** Opening Recorded information block **
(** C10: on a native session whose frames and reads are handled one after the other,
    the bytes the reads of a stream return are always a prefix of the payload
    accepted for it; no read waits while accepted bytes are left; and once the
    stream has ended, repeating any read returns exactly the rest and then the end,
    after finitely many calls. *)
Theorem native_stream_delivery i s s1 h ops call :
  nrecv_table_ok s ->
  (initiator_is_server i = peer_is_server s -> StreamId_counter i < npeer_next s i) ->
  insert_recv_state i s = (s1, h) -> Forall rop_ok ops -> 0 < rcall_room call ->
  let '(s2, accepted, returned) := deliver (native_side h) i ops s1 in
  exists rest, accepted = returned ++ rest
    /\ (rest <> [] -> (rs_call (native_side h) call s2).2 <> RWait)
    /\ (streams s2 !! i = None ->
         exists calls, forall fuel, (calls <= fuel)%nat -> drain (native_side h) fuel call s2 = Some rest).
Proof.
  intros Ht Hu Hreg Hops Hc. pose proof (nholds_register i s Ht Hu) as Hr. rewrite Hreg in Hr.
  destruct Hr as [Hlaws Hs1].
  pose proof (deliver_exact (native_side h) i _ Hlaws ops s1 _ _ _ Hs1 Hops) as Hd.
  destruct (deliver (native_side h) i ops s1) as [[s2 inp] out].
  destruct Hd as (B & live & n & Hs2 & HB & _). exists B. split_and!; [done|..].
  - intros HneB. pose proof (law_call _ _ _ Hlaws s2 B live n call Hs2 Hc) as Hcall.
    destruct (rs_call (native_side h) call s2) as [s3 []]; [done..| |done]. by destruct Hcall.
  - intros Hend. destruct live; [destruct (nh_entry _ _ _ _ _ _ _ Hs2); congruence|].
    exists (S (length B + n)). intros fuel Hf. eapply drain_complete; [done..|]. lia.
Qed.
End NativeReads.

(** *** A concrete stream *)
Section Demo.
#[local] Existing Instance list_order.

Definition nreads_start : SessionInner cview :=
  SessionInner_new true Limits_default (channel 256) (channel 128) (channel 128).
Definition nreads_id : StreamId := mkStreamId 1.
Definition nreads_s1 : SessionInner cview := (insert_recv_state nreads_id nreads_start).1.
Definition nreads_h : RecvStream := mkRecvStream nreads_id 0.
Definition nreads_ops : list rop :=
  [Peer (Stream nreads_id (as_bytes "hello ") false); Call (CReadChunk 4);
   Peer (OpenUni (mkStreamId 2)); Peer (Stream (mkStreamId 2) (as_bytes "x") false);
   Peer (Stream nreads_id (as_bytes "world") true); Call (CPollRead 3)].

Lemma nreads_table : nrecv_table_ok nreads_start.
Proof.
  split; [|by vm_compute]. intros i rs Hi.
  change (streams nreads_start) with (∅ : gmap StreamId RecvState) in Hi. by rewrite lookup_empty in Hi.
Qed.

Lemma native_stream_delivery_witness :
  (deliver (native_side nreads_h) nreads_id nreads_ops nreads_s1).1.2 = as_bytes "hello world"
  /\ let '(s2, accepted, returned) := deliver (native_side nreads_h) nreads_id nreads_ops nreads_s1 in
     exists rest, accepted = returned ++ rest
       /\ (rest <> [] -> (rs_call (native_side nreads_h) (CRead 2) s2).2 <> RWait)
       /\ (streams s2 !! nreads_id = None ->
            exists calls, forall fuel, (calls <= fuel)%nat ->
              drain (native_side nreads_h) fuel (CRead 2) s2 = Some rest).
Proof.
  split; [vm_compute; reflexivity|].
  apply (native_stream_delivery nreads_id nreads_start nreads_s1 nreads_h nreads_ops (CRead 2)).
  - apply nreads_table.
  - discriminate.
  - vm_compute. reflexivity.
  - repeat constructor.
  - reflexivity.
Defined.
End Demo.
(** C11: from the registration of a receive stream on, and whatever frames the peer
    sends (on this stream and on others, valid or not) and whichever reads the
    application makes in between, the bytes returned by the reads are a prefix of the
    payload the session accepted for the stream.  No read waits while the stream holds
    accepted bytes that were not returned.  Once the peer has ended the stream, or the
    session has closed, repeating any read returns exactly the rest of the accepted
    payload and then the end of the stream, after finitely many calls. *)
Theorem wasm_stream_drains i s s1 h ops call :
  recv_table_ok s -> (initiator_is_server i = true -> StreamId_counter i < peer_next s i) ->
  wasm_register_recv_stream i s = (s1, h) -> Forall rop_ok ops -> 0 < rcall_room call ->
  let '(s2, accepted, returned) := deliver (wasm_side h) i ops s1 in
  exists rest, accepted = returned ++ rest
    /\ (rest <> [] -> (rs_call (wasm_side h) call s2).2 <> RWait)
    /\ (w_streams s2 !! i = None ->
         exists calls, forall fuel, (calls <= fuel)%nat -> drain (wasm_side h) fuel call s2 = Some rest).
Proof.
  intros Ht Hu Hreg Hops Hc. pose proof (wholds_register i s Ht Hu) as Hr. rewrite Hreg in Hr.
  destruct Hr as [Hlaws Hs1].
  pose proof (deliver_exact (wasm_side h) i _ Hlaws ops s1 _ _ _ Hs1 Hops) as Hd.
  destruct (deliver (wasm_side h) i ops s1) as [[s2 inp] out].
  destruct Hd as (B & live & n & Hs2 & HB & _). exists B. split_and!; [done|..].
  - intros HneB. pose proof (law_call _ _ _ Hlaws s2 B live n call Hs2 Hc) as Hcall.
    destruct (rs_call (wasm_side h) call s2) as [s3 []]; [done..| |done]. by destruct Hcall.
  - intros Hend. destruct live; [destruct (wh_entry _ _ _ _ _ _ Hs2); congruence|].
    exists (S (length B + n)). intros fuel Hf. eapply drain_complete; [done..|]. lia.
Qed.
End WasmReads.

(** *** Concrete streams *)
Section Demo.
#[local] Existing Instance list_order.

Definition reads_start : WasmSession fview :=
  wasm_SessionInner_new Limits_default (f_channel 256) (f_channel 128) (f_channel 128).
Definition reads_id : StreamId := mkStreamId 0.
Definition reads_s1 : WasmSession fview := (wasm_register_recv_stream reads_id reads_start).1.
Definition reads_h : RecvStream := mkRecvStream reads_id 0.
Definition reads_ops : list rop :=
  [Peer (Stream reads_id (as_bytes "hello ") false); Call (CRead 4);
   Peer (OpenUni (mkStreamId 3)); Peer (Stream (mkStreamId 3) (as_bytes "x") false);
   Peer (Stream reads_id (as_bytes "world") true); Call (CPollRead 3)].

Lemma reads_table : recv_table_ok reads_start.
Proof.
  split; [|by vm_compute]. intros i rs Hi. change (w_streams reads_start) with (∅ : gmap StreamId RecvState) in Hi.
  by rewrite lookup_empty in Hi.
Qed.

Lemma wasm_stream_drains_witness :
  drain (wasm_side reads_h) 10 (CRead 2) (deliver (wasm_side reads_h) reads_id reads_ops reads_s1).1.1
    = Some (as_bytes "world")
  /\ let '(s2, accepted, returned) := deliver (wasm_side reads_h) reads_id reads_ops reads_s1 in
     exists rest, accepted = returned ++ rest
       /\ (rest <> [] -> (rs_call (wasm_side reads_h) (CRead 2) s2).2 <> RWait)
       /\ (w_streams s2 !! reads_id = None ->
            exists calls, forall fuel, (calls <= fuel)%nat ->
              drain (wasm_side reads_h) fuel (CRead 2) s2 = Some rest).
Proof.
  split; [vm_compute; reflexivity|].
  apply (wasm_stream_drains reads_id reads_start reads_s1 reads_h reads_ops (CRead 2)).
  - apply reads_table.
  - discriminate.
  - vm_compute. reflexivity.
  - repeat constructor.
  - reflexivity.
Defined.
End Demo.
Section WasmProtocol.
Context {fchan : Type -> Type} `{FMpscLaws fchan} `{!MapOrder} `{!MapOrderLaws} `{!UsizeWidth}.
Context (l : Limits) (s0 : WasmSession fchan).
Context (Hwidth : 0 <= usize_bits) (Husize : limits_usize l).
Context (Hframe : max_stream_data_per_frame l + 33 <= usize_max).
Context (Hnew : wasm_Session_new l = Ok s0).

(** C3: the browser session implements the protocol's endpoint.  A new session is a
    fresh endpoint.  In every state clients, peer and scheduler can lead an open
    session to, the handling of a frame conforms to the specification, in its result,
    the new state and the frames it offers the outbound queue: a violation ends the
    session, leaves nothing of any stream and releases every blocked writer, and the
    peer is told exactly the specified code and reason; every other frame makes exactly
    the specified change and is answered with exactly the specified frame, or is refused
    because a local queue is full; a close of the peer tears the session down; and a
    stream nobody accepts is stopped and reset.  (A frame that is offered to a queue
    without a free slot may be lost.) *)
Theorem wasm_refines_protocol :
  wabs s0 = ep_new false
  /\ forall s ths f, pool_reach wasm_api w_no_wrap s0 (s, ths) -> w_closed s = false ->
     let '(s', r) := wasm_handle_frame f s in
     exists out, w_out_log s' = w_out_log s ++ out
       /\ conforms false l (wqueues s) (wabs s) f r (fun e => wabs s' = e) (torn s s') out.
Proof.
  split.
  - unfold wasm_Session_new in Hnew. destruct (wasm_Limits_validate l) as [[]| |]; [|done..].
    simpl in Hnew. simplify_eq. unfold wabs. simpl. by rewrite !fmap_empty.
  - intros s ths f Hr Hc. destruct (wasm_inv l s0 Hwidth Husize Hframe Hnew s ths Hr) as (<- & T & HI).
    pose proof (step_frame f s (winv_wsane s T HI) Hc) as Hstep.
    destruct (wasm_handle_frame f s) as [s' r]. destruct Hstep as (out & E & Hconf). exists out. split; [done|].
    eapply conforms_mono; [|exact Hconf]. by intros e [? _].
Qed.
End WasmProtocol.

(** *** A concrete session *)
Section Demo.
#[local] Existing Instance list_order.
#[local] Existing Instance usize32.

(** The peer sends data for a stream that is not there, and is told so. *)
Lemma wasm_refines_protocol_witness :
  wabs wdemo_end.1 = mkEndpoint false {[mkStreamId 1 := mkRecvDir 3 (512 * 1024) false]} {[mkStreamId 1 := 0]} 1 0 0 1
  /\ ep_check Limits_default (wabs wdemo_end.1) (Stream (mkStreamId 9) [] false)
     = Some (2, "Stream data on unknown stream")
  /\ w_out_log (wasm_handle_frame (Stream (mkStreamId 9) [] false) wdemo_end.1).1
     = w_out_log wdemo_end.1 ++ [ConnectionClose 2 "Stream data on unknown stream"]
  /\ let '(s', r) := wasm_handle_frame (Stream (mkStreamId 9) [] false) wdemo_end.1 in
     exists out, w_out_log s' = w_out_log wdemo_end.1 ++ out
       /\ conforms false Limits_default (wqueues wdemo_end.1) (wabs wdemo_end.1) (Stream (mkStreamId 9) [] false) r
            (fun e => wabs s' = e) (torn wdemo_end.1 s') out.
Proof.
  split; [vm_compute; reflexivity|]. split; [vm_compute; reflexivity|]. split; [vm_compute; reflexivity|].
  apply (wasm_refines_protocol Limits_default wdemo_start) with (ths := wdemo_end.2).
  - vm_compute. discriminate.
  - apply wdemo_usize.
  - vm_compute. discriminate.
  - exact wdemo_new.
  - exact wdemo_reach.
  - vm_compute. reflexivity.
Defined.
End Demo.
** Closing Recorded information block **
Work task —
For this exercise, repeat exactly the lines of the data above from the one with "accepted bytes that" down to the one with "destruct (deliver (wasm_side", both end lines included.

The completed task —
    accepted bytes that were not returned.  Once the peer has ended the stream, or the
    session has closed, repeating any read returns exactly the rest of the accepted
    payload and then the end of the stream, after finitely many calls. *)
Theorem wasm_stream_drains i s s1 h ops call :
  recv_table_ok s -> (initiator_is_server i = true -> StreamId_counter i < peer_next s i) ->
  wasm_register_recv_stream i s = (s1, h) -> Forall rop_ok ops -> 0 < rcall_room call ->
  let '(s2, accepted, returned) := deliver (wasm_side h) i ops s1 in
  exists rest, accepted = returned ++ rest
    /\ (rest <> [] -> (rs_call (wasm_side h) call s2).2 <> RWait)
    /\ (w_streams s2 !! i = None ->
         exists calls, forall fuel, (calls <= fuel)%nat -> drain (wasm_side h) fuel call s2 = Some rest).
Proof.
  intros Ht Hu Hreg Hops Hc. pose proof (wholds_register i s Ht Hu) as Hr. rewrite Hreg in Hr.
  destruct Hr as [Hlaws Hs1].
  pose proof (deliver_exact (wasm_side h) i _ Hlaws ops s1 _ _ _ Hs1 Hops) as Hd.
  destruct (deliver (wasm_side h) i ops s1) as [[s2 inp] out].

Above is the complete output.